Migration's projected contribution to Africa's gross domestic product, or GDP, on a per capita basis, is estimated to rise to US$3,249 in 2030, up from US$2,008 in 2016, according to UNCTAD. Employers are under pressure to provide jobs.

"We need to create 55,000 jobs per day in Africa to capture all of the youth that are entering the workplace every year," Carpentier said.

Some see popular misconceptions

The report was launched simultaneously at the U.N. Economic Commission for Africa, based in Addis Ababa, Ethiopia — one of five regional commissions of the U.N. Economic and Social Council — and at the U.N.'s European headquarters in the Palais des Nations at Geneva.

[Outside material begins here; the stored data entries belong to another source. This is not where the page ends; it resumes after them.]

(** * euroxref: currency conversion over the ECB 90-day reference feed

    A shallow embedding of [euroxref.go] and the properties of its
    rounding, caching, day lookup and conversion code.

    Conventions of the embedding:
    - [float64] is Rocq's primitive binary64 [float]; [int] and [uint64]
      are [Z] with the wrap-around written out ([int] is 64 bits wide, as
      on the platforms the 2016 toolchain targeted by default);
    - Go strings are [string];
    - a Go result pair [(value, err)] is kept as a pair, the error being
      [option error], because the code returns its named results as they
      stand when it fails;
    - [time.Now] and [http.Get] are read from an explicit [World];
    - the library functions the code calls ([strconv.ParseFloat],
      [math.Pow], [math.Copysign], [time.Time.Format], [time.Parse],
      [time.Time.Sub], [time.Duration.Seconds]) are modelled after their
      documented behaviour, each where it is first used. *)

From Stdlib Require Import ZArith String Ascii List Bool Lia Floats.
From stdpp Require Import gmap.
Import ListNotations.

#[local] Set Warnings "-inexact-float".
#[local] Open Scope Z_scope.

(* ===================================================================== *)
(** * Machine numbers *)
(* ===================================================================== *)

Module Num.

(** [int(x)] for an unsigned 64-bit [x], and [uint64]'s range. *)
Definition two63 : Z := 2 ^ 63.
Definition two64 : Z := 2 ^ 64.

Definition wrap_int (n : Z) : Z := (n + two63) mod two64 - two63.
Definition wrap_uint64 (n : Z) : Z := n mod two64.

(** [float64(n)] for an integer [n]: the nearest binary64, ties to even. *)
Definition float_of_Z (n : Z) : float :=
  SF2Prim (binary_normalize prec emax n 0 false).

(** The integer part of a float (the fraction discarded), when it has
    one: NaN and the infinities have none. *)
Definition trunc (f : float) : option Z :=
  match Prim2SF f with
  | S754_zero _ => Some 0
  | S754_finite s m e =>
      let a := match e with
               | Zneg p => Z.shiftr (Zpos m) (Zpos p)
               | _ => Z.shiftl (Zpos m) e
               end in
      Some (if s then - a else a)
  | S754_infinity _ | S754_nan => None
  end.

(** Go leaves the result of converting a float to an integer type that
    cannot represent its integer part to the implementation.  The
    embedding takes that choice as a parameter. *)
Class Platform := { uint64_unrepresentable : float -> Z }.

(** [uint64(f)]. *)
Definition uint64_of_float `{Platform} (f : float) : Z :=
  match trunc f with
  | Some n =>
      if (0 <=? n) && (n <? two64) then n
      else wrap_uint64 (uint64_unrepresentable f)
  | None => wrap_uint64 (uint64_unrepresentable f)
  end.

(** [int(f)], used only where the value is in range. *)
Definition int_of_float (f : float) : Z :=
  match trunc f with
  | Some n => wrap_int n
  | None => - two63
  end.

(** The gc compiler on amd64: below [2^63] the conversion goes through
    the signed truncating instruction (whose out-of-range answer is
    [-2^63]) and reinterprets the bits; from [2^63] on it converts
    [f - 2^63] the same way and sets the top bit. *)
Definition cvttsd2sq (f : float) : Z :=
  match trunc f with
  | Some n => if (- two63 <=? n) && (n <? two63) then n else - two63
  | None => - two63
  end.

Definition amd64_uint64 (f : float) : Z :=
  if PrimFloat.ltb f (float_of_Z two63)
  then wrap_uint64 (cvttsd2sq f)
  else Z.lor (wrap_uint64 (cvttsd2sq (f - float_of_Z two63))) two63.

Definition amd64 : Platform := {| uint64_unrepresentable := amd64_uint64 |}.

(** A saturating conversion (arm64's): NaN and negatives give [0],
    values past the range give the largest [uint64]. *)
Definition saturating_uint64 (f : float) : Z :=
  match Prim2SF f with
  | S754_nan => 0
  | S754_infinity true | S754_finite true _ _ | S754_zero _ => 0
  | S754_infinity false | S754_finite false _ _ => two64 - 1
  end.

Definition arm64 : Platform :=
  {| uint64_unrepresentable := saturating_uint64 |}.

(** [math.Copysign(x, y)]: [x] with the sign of [y]. *)
Definition math_Copysign (x y : float) : float :=
  if PrimFloat.get_sign y then (- PrimFloat.abs x)%float else PrimFloat.abs x.

(** [math.Pow(10, float64(p))] for an [int] [p], as the library computes
    it: [10 = 0.625 * 2^4] is raised to the integer [yi = |float64(p)|]
    by squaring, the mantissa [a1] in binary64 and the exponent [ae] in
    integers, and the two are put together by [math.Ldexp] (an exact
    scaling, or an infinity past the range).  The loop gives up once the
    exponent of the square leaves [-4096, 4096]. *)
Fixpoint pow_loop (fuel : nat) (i : Z) (a1 : float) (ae : Z) (x1 : float) (xe : Z)
    : float * Z :=
match fuel with
| O => (a1, ae)
| S k =>
    if i =? 0 then (a1, ae)
    else if (xe <? -4096) || (4096 <? xe) then (a1, ae + xe)
    else
      let '(a1, ae) :=
        if Z.odd i then ((a1 * x1)%float, ae + xe) else (a1, ae) in
      let x1 := (x1 * x1)%float in
      let xe := 2 * xe in
      let '(x1, xe) :=
        if PrimFloat.ltb x1 0.5 then ((x1 + x1)%float, xe - 1) else (x1, xe) in
      pow_loop k (Z.shiftr i 1) a1 ae x1 xe
end.

Definition math_Pow10 (p : Z) : float :=
let y := float_of_Z p in
if p =? 0 then 1%float
else if PrimFloat.eqb y 1 then 10%float
else
  match trunc (PrimFloat.abs y) with
  | None => nan
  | Some yi =>
      if two63 <=? yi then (if 0 <? p then infinity else 0%float)
      else
        let '(a1, ae) := pow_loop 64 yi 1 0 0.625 4 in
        let '(a1, ae) :=
          if PrimFloat.ltb y 0 then ((1 / a1)%float, - ae) else (a1, ae) in
        Z.ldexp a1 ae
  end.

End Num.
Export Num.

(* ===================================================================== *)
(** * Rounding *)
(* ===================================================================== *)

Section Rounding.
Context `{Platform}.

(** [roundFloat] rounds the float into nearest integer. *)
Definition roundFloat (num : float) : Z :=
  let roundBarrier := 0.5%float in
  uint64_of_float (num + math_Copysign roundBarrier num)%float.

(** [FloatToFixed] rounds floating number based on precision of
    computation. *)
Definition FloatToFixed (num : float) (prec : Z) : float :=
  let prec := if prec <? 1 then 1 else prec in
  let exp := math_Pow10 prec in
  (float_of_Z (roundFloat (num * exp)%float) / exp)%float.

End Rounding.

(* ===================================================================== *)
(** * [strconv.ParseFloat] *)
(* ===================================================================== *)

(** The library's contract: a decimal or hexadecimal floating-point
    literal (optional sign, digits with at most one point and with
    underscores between them, an exponent that the hexadecimal form
    requires) or one of the spellings of the infinities and NaN; the
    result is the value of the requested width nearest to the literal,
    ties to even, returned as a [float64]; a literal that rounds past
    the largest finite value is a range error. *)
Module strconv.

Inductive NumError := ErrSyntax | ErrRange.

Definition is_digit (c : ascii) : bool :=
  let n := Z.of_N (N_of_ascii c) in (48 <=? n) && (n <=? 57).

Definition digit_val (c : ascii) : Z := Z.of_N (N_of_ascii c) - 48.

(** [lower(c)]: the byte with its case bit set. *)
Definition lower (c : ascii) : Z := Z.lor (Z.of_N (N_of_ascii c)) 32.

Definition is_hex_letter (c : ascii) : bool := (97 <=? lower c) && (lower c <=? 102).

Definition hex_letter_val (c : ascii) : Z := lower c - 97 + 10.

(** The length of the longest prefix that [s] and the lower-case
    [prefix] share, the case of [s] set aside. *)
Fixpoint commonPrefixLenIgnoreCase (s prefix : string) : nat :=
  match s, prefix with
  | String c s', String p prefix' =>
      let n := N_of_ascii c in
      let c := if ((65 <=? n) && (n <=? 90))%N then ascii_of_N (n + 32) else c in
      if Ascii.eqb c p then S (commonPrefixLenIgnoreCase s' prefix') else O
  | _, _ => O
  end.

(** An infinity at the head of [s], with the number of bytes it takes. *)
Definition infinity_prefix (sign : bool) (nsign : nat) (s : string)
    : option (spec_float * nat) :=
  let n := commonPrefixLenIgnoreCase s "infinity" in
  let n := if (3 <? n)%nat && (n <? 8)%nat then 3%nat else n in
  if (n =? 3)%nat || (n =? 8)%nat then Some (S754_infinity sign, (nsign + n)%nat)
  else None.

(** [special]: the infinities and NaN, by the first byte of [s]. *)
Definition special (s : string) : option (spec_float * nat) :=
  match s with
  | EmptyString => None
  | String c rest =>
      if Ascii.eqb c "+" then infinity_prefix false 1 rest
      else if Ascii.eqb c "-" then infinity_prefix true 1 rest
      else if Ascii.eqb c "i" || Ascii.eqb c "I" then infinity_prefix false 0 s
      else if Ascii.eqb c "n" || Ascii.eqb c "N" then
        if (commonPrefixLenIgnoreCase s "nan" =? 3)%nat then Some (S754_nan, 3%nat)
        else None
      else None
  end.

(** What [readFloat] has seen of the mantissa: the digits after the
    leading zeros ([mant], [nd] of them) and the position [dp] of the
    point relative to the first of them. *)
Record mantissa := mkMantissa {
  sawdot : bool; sawdigits : bool; underscores : bool;
  nd : Z; dp : Z; mant : Z }.

(** The digits loop, in base 10 or 16; it stops in front of the first
    byte it cannot take, a second point included. *)
Fixpoint read_digits (hex : bool) (s : string) (a : mantissa) : mantissa * string :=
  match s with
  | EmptyString => (a, s)
  | String c r =>
      if Ascii.eqb c "_" then
        read_digits hex r
          (mkMantissa (sawdot a) (sawdigits a) true (nd a) (dp a) (mant a))
      else if Ascii.eqb c "." then
        if sawdot a then (a, s)
        else read_digits hex r
               (mkMantissa true (sawdigits a) (underscores a) (nd a) (nd a) (mant a))
      else if is_digit c then
        if Ascii.eqb c "0" && (nd a =? 0) then
          read_digits hex r
            (mkMantissa (sawdot a) true (underscores a) (nd a) (dp a - 1) (mant a))
        else
          read_digits hex r
            (mkMantissa (sawdot a) true (underscores a) (nd a + 1) (dp a)
                        (mant a * (if hex then 16 else 10) + digit_val c))
      else if hex && is_hex_letter c then
        read_digits hex r
          (mkMantissa (sawdot a) true (underscores a) (nd a + 1) (dp a)
                      (mant a * 16 + hex_letter_val c))
      else (a, s)
  end.

(** The exponent's digits; the accumulator stops growing at 10000. *)
Fixpoint read_exp (s : string) (e : Z) (under : bool) : Z * bool * string :=
  match s with
  | String c r =>
      if is_digit c
      then read_exp r (if e <? 10000 then e * 10 + digit_val c else e) under
      else if Ascii.eqb c "_" then read_exp r e true
      else (e, under, s)
  | EmptyString => (e, under, s)
  end.

(** [underscoreOK]: underscores only between digits, or between the
    base prefix and a digit. *)
Inductive seen := AtStart | Digit | Underscore | Other.

Fixpoint underscore_run (hex : bool) (s : string) (saw : seen) : bool :=
  match s with
  | EmptyString => match saw with Underscore => false | _ => true end
  | String c r =>
      if is_digit c || (hex && is_hex_letter c) then underscore_run hex r Digit
      else if Ascii.eqb c "_" then
        match saw with
        | Digit => underscore_run hex r Underscore
        | _ => false
        end
      else
        match saw with
        | Underscore => false
        | _ => underscore_run hex r Other
        end
  end.

Definition underscoreOK (s : string) : bool :=
  let s := match s with
           | String c r => if Ascii.eqb c "-" || Ascii.eqb c "+" then r else s
           | EmptyString => s
           end in
  match s with
  | String c0 (String c1 r) =>
      if Ascii.eqb c0 "0"
         && ((lower c1 =? 98) || (lower c1 =? 111) || (lower c1 =? 120))
      then underscore_run (lower c1 =? 120) r Digit
      else underscore_run false s AtStart
  | _ => underscore_run false s AtStart
  end.

(** A literal read: its value is [(-1)^neg * dmant * b^dexp], with
    [b = 2] for a hexadecimal literal and [b = 10] for a decimal one;
    [ddp] is the position of the point relative to the first digit that
    is not a leading zero. *)
Record decimal := mkDecimal {
  neg : bool; dhex : bool; dmant : Z; ddp : Z; dexp : Z }.

(** The first [n] bytes of [s]. *)
Definition prefix (n : nat) (s : string) : string := String.substring 0 n s.

(** The base prefix [0x] in front of at least one more byte. *)
Definition base_prefix (s : string) : bool * string :=
  match s with
  | String d0 (String d1 (String d2 r)) =>
      if Ascii.eqb d0 "0" && (lower d1 =? 120) then (true, String d2 r)
      else (false, s)
  | _ => (false, s)
  end.

(** [readFloat] behind the sign: [s] is the whole string, [s1] what
    follows the sign. *)
Definition read_unsigned (s : string) (sign : bool) (s1 : string)
    : option (decimal * string) :=
  let '(hex, s2) := base_prefix s1 in
  let '(a, s3) := read_digits hex s2 (mkMantissa false false false 0 0 0) in
  if negb (sawdigits a) then None
  else
    let dp0 := if sawdot a then dp a else nd a in
    let '(dp0, nd0) := if hex then (dp0 * 4, nd a * 4) else (dp0, nd a) in
    let finish (dp1 : Z) (under : bool) (rest : string) :=
      if under
         && negb (underscoreOK (prefix (String.length s - String.length rest) s))
      then None
      else Some (mkDecimal sign hex (mant a) dp1 (dp1 - nd0), rest) in
    match s3 with
    | String c3 s4 =>
        if lower c3 =? (if hex then 112 else 101) then
          match s4 with
          | EmptyString => None
          | String c4 r4 =>
              let '(esign, s5) :=
                if Ascii.eqb c4 "+" then (1, r4)
                else if Ascii.eqb c4 "-" then (-1, r4) else (1, s4) in
              match s5 with
              | String c5 _ =>
                  if is_digit c5 then
                    let '(e, under, rest) := read_exp s5 0 (underscores a) in
                    finish (dp0 + e * esign) under rest
                  else None
              | EmptyString => None
              end
          end
        else if hex then None
        else finish dp0 (underscores a) s3
    | EmptyString => if hex then None else finish dp0 (underscores a) s3
    end.
Lemma scan_rows_first (label_keywords : list pystr) (unit : option pystr)
    (pre post : list json) (row : json) (v : float) :
  Forall (skips label_keywords) pre ->
  yields label_keywords unit row v ->
  scan_rows label_keywords unit (pre ++ row :: post) = Ok (Some v).
Proof.
  intros Hpre Hrow. induction Hpre as [|r pre Hr _ IH]; cbn [app scan_rows].
  - rewrite (scan_row_yields _ _ _ _ Hrow). reflexivity.
  - rewrite (scan_row_skips _ unit _ Hr). exact IH.
Qed.

Lemma scan_rows_none (label_keywords : list pystr) (unit : option pystr)
    (rows : list json) :
  Forall (skips label_keywords) rows ->
  scan_rows label_keywords unit rows = Ok None.
Proof.
  induction 1 as [|r rows Hr _ IH]; cbn [scan_rows]; [reflexivity|].
  rewrite (scan_row_skips _ unit _ Hr). exact IH.
Qed.

(** A row that is passed over can be left out of the table. *)
Lemma scan_rows_without (label_keywords : list pystr) (unit : option pystr)
    (pre post : list json) (row : json) :
  scan_row label_keywords unit row = Ok None ->
  scan_rows label_keywords unit (pre ++ row :: post)
  = scan_rows label_keywords unit (pre ++ post).
Proof.
  intros Hrow. induction pre as [|r pre IH]; cbn [app scan_rows].
  - rewrite Hrow. reflexivity.
  - rewrite IH. reflexivity.
Qed.

(** The rows at which the function can return are rows of the table. *)
Lemma scan_rows_some (label_keywords : list pystr) (unit : option pystr)
    (rows : list json) (v : float) :
  scan_rows label_keywords unit rows = Ok (Some v) ->
  exists row, In row rows /\ yields label_keywords unit row v.
Proof.
  induction rows as [|r rows IH]; cbn [scan_rows]; [discriminate|].
  intros H. bind_ok Hr. destruct a as [x|].
  - injection H as ->. exists r. split; [left; reflexivity|].
    apply scan_row_some. exact Hr.
  - destruct (IH H) as (row & Hin & Hy). exists row. split; [right|]; assumption.
Qed.

(** On a non-empty table with a list of rows, the function is the scan. *)
Lemma extract_scan (nutrition_table : json) (rows : list json)
    (label_keywords : list pystr) (unit : option pystr) :
  truthy nutrition_table = true ->
  item nutrition_table (u"rows") = Ok (JList rows) ->
  extract_nutritional_value nutrition_table label_keywords unit
  = scan_rows label_keywords unit rows.
Proof.
  intros Ht Hi. unfold extract_nutritional_value. rewrite Ht. cbn [negb].
  destruct nutrition_table; try discriminate Hi.
  cbn [has item] in *. destruct (assoc _ members); [|discriminate Hi].
  injection Hi as ->. reflexivity.
Qed.

(** ** The unit argument *)

(** A requested unit other than milligrams plays no role. *)
Lemma cell_number_unit (un : pystr) (c : json) :
  pystr_eqb (lower un) (u"mg") = false ->
  cell_number (Some un) c = cell_number None c.
Proof.
  intros Hmg. unfold cell_number.
  destruct (get c (u"value") (JStr [])); cbn [bind]; [|reflexivity].
  destruct (py_float a); cbn [bind]; [|reflexivity].
  destruct (get c (u"unitOfMeasure") (JStr [])); cbn [bind]; [|reflexivity].
  destruct (str_lower a1); cbn [bind]; [|reflexivity].
  rewrite Hmg. cbn [andb]. destruct (_ && _); reflexivity.
Qed.
Lemma pd_concat_Ok (tables : list (option Table)) (df : DataFrame) :
  pd_concat tables = Ok df → df.*2 = concat (omap id tables).
Proof.
  unfold pd_concat. destruct (omap id tables) as [|t ts] eqn:E; [done|].
  intros [= <-]. rewrite labelled_rows.
  change (t ++ concat ts) with (concat (t :: ts)). by rewrite <-E.
Qed.

Lemma drop_duplicates_from_rows (seen : list Row) (df : DataFrame) :
  NoDup (drop_duplicates_from seen df).*2 ∧
  (drop_duplicates_from seen df).*2 `sublist_of` df.*2 ∧
  (∀ r, r ∈ (drop_duplicates_from seen df).*2 → r ∉ seen).
Proof.
  revert seen. induction df as [|[i r] df IH]; intros seen; simpl.
  - split_and!; [constructor | done | by intros ? ?%elem_of_nil].
  - destruct (decide (r ∈ seen)) as [Hin|Hnot].
    + destruct (IH seen) as (? & ? & ?). split_and!; [done | by constructor | done].
    + destruct (IH (r :: seen)) as (Hnd & Hsub & Hseen). simpl. split_and!.
      * constructor; [|done]. intros Hr. apply Hseen in Hr.
        apply Hr, elem_of_cons. by left.
      * by constructor.
      * intros r' [->|Hr']%elem_of_cons; [done|].
        apply Hseen in Hr'. intros ?. apply Hr', elem_of_cons. by right.
Qed.

Lemma drop_labels_Ok (idx : list nat) (df df' : DataFrame) :
  drop_labels idx df = Ok df' → df' = filter (λ ir, ir.1 ∉ idx) df.
Proof. unfold drop_labels. destruct (forallb _ idx); [by intros [= <-] | done]. Qed.

Lemma filtered_rows (P : nat * Row → Prop) `{!∀ x, Decision (P x)} (df : DataFrame) :
  (filter P df).*2 `sublist_of` df.*2.
Proof. apply fmap_sublist, sublist_filter. Qed.

Lemma drop_smallest_in_slice_rows (duplicated df df' : DataFrame) (i : nat) :
  drop_smallest_in_slice W duplicated df i = Ok df' → df'.*2 `sublist_of` df.*2.
Proof.
  unfold drop_smallest_in_slice. intros H.
  apply result_bind_Ok_inv in H as (size & _ & H).
  destruct size as [|x xs]; [by injection H as <-|].
  apply drop_labels_Ok in H as ->. apply filtered_rows.
Qed.

(** X11.  The rows of a compacted catalogue are rows of the tables it was
    made from, in their order of listing, and no row occurs twice: whatever
    the treatment of the name duplicates does, exact duplicates are gone and
    nothing is invented. *)
Theorem compact_catalogue_rows
    (avail_subregion_url_tables : list (option Table)) (df : DataFrame) :
  compact_catalogue W avail_subregion_url_tables = Ok df →
  NoDup df.*2 ∧ df.*2 `sublist_of` concat (omap id avail_subregion_url_tables).
Proof.
  unfold compact_catalogue. intros H.
  apply result_bind_Ok_inv in H as (cat0 & Hcat0 & H).
  apply pd_concat_Ok in Hcat0 as <-.
  destruct (drop_duplicates_from_rows [] cat0) as (Hnd & Hsub & _).
  fold (drop_duplicates cat0) in Hnd, Hsub.
  assert (NoDup df.*2 ∧ df.*2 `sublist_of` (drop_duplicates cat0).*2) as [? ?];
    [|split; [done | by etrans]].
  destruct (duplicated_rows (drop_duplicates cat0)) as [|d ds]; [by injection H as <-|].
  apply result_bind_Ok_inv in H as (indices & _ & H).
  apply result_bind_Ok_inv in H as (cat' & Hfold & [= <-]).
  rewrite relabelled_rows.
  eapply (fold_result_invariant
            (λ x, NoDup x.*2 ∧ x.*2 `sublist_of` (drop_duplicates cat0).*2))
    in Hfold; [done| |done].
  intros b a b' [Hb1 Hb2] Hstep. apply drop_smallest_in_slice_rows in Hstep.
  split; [by eapply sublist_NoDup | by etrans].
Qed.
Lemma exact_estimateDistance (cfg : Config R) (v : R) :
  estimateDistanceFromRSSI cfg v
  = exp ((txPower cfg - v) / (10 * pathLossExponent cfg) * ln 10).
Proof.
  unfold estimateDistanceFromRSSI. rewrite !exact_integer. reflexivity.
Qed.

Lemma exact_estimateDistance_decreasing (cfg : Config R) (v v' : R) :
  0 < pathLossExponent cfg -> v <= v' ->
  estimateDistanceFromRSSI cfg v' <= estimateDistanceFromRSSI cfg v.
Proof.
  intros Hn Hv. rewrite !exact_estimateDistance.
  pose proof ln_10_pos as H10.
  assert (Hinv : 0 < / (10 * pathLossExponent cfg))
    by (apply Rinv_0_lt_compat; lra).
  destruct Hv as [Hv| ->]; [|lra].
  left. apply exp_increasing. unfold Rdiv.
  apply Rmult_lt_compat_r; [exact H10|].
  apply Rmult_lt_compat_r; [exact Hinv|]. lra.
Qed.

(** X7: in exact arithmetic, with a positive path-loss exponent, the estimated
    distance is positive, it is 1 m at the reference strength [txPower], and
    a strictly stronger signal gives a strictly smaller distance. *)
Theorem estimateDistance_decreasing (cfg : Config R) (v v' : R) :
  0 < pathLossExponent cfg ->
  0 < estimateDistanceFromRSSI cfg v
  /\ estimateDistanceFromRSSI cfg (txPower cfg) = 1
  /\ (v < v' ->
      estimateDistanceFromRSSI cfg v' < estimateDistanceFromRSSI cfg v).
Proof.
  intros Hn. rewrite !exact_estimateDistance.
  pose proof ln_10_pos as H10.
  split; [apply exp_pos|]. split.
  - replace ((txPower cfg - txPower cfg) / (10 * pathLossExponent cfg) * ln 10)
      with 0 by (field; lra).
    apply exp_0.
  - intros Hv. apply exp_increasing. unfold Rdiv.
    apply Rmult_lt_compat_r; [exact H10|].
    apply Rmult_lt_compat_r; [apply Rinv_0_lt_compat; lra|]. lra.
Qed.

Lemma estimateDistance_decreasing_witness :
  0 < estimateDistanceFromRSSI exactConfig (-77)
  /\ estimateDistanceFromRSSI exactConfig (txPower exactConfig) = 1
  /\ (-77 < -60 ->
      estimateDistanceFromRSSI exactConfig (-60)
      < estimateDistanceFromRSSI exactConfig (-77)).
Proof.
  apply (estimateDistance_decreasing exactConfig (-77) (-60)).
  simpl. lra.
Defined.

(** X8: in exact arithmetic, with a positive path-loss exponent and, when
    the noise is enabled, a first noise sample strictly between 0 and 1, the
    distance estimated from any synthesized signal strength lies between the
    distances of the two clamp bounds, -30 and -120 dBm.  The sample 0, where
    the program computes [Math.log(0)] and returns [NaN], is left out: the
    logarithm of the reals has a value there that the program does not
    have. *)
Theorem estimated_distance_of_measurement_bounded (cfg : Config R)
  (walls0 : list (Wall R)) (u1 u2 : R) (device0 : Device R) (radio0 : Radio R) :
  0 < pathLossExponent cfg ->
  (enableNoise cfg = true -> 0 < u1 < 1) ->
  let m := newMeasurement cfg walls0 u1 u2 device0 radio0 in
  estimateDistanceFromRSSI cfg (-30) <= estimatedDistance m
  <= estimateDistanceFromRSSI cfg (-120).
Proof.
  intros Hn _ m. subst m. cbn [estimatedDistance newMeasurement].
  match goal with |- context [calculateRSSI ?c ?w ?a ?b ?d ?t ?r] =>
    pose proof (calculateRSSI_exact_range c w a b d t r) as [Hlo Hhi];
    set (v := calculateRSSI c w a b d t r) in * end.
  split; apply exact_estimateDistance_decreasing; assumption.
Qed.

Lemma estimated_distance_of_measurement_bounded_witness :
  let cfg : Config R :=
    {| txPower := -59; pathLossExponent := 27 / 10; enableNoise := true;
       noiseStdDev := 2; enableWalls := false; enableAngleEffect := true;
       enableCumulativeEffect := true |} in
  estimateDistanceFromRSSI cfg (-30)
  <= estimatedDistance
       (newMeasurement cfg [] (1 / 2) (1 / 4) (exactDevice 250 50) exactRadio)
  <= estimateDistanceFromRSSI cfg (-120).
Proof.
  intros cfg.
  apply (estimated_distance_of_measurement_bounded cfg [] (1 / 2) (1 / 4)
           (exactDevice 250 50) exactRadio).
  - simpl. lra.
  - intros _. lra.
Defined.

End ExactEstimateFacts.

(** ** Exact arithmetic: the effect of the walls *)

Section ExactWallFacts.

Local Open Scope R_scope.

(** A configuration with the wall attenuation switched. *)
Definition withWalls (b : bool) (cfg : Config R) : Config R :=
  {| txPower := txPower cfg; pathLossExponent := pathLossExponent cfg;
     enableNoise := enableNoise cfg; noiseStdDev := noiseStdDev cfg;
     enableWalls := b; enableAngleEffect := enableAngleEffect cfg;
     enableCumulativeEffect := enableCumulativeEffect cfg |}.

“Population movements across borders often offer individuals a chance for a better life, with the social and economic benefits extending to both source and destination countries, as well as future generations,” UNCTAD's Secretary-General Mukhisa Kituyi said in a statement.

"Yet much of the public discourse, particularly as it relates to international African migration, is rife with misconceptions that have become part of a divisive, misleading and harmful narrative," he said.

Kituyi said he was referring to the images of thousands of African youth drowning in the Mediterranean Sea after trying to flee poverty or conflicts at home. Those images, he said, have fed a misleading narrative that migration from Africa harms rather than helps the continent.

People on the move

The commission’s executive secretary, Vera Songwe, said the report will be used to support the Global Compact for Safe, Orderly and Regular Migration, a proposed U.N.-hosted treaty for governments to adopt a coordinated approach.

The report focuses on skilled and low-skilled migrants. Last year, the most popular destinations each attracted more than 1 million migrants. They were Ethiopia, Ivory Coast, Nigeria, South Africa and Uganda. In the past decade, the report found, migrants contributed 19% to the GDP in Ivory Coast, 13% in Rwanda and 9% to South Africa.

Remittance inflows from outside and within Africa rose on average to US$64.9 billion between 2014 and 2016, up from US$38.4 billion between 2005 and 2007. The trends offer evidence that migration and trade are two sides of a coin, said Junior Roy Davis, a lead author of the report.

“Africa is on the cusp of tremendous change,” he said, noting that African nations have in the past year created some important international agreements. Those include a continental free trade area; protocol on the free movement of people similar to one used by European workers; and the launch of a single African air transport market.

Africa hosts many of the world’s refugees and internally displaced people. The world's top hosting nations are Ethiopia, with 791,600 refugees, and Uganda, with 940,800, according to the Office of the U.N. High Commissioner for Refugees, or UNHCR.

Conversely, 1.4 million refugees fleeing South Sudan make it one of three nations along with Afghanistan and Syria from which 55% of the world's 22.5 million refugees originate.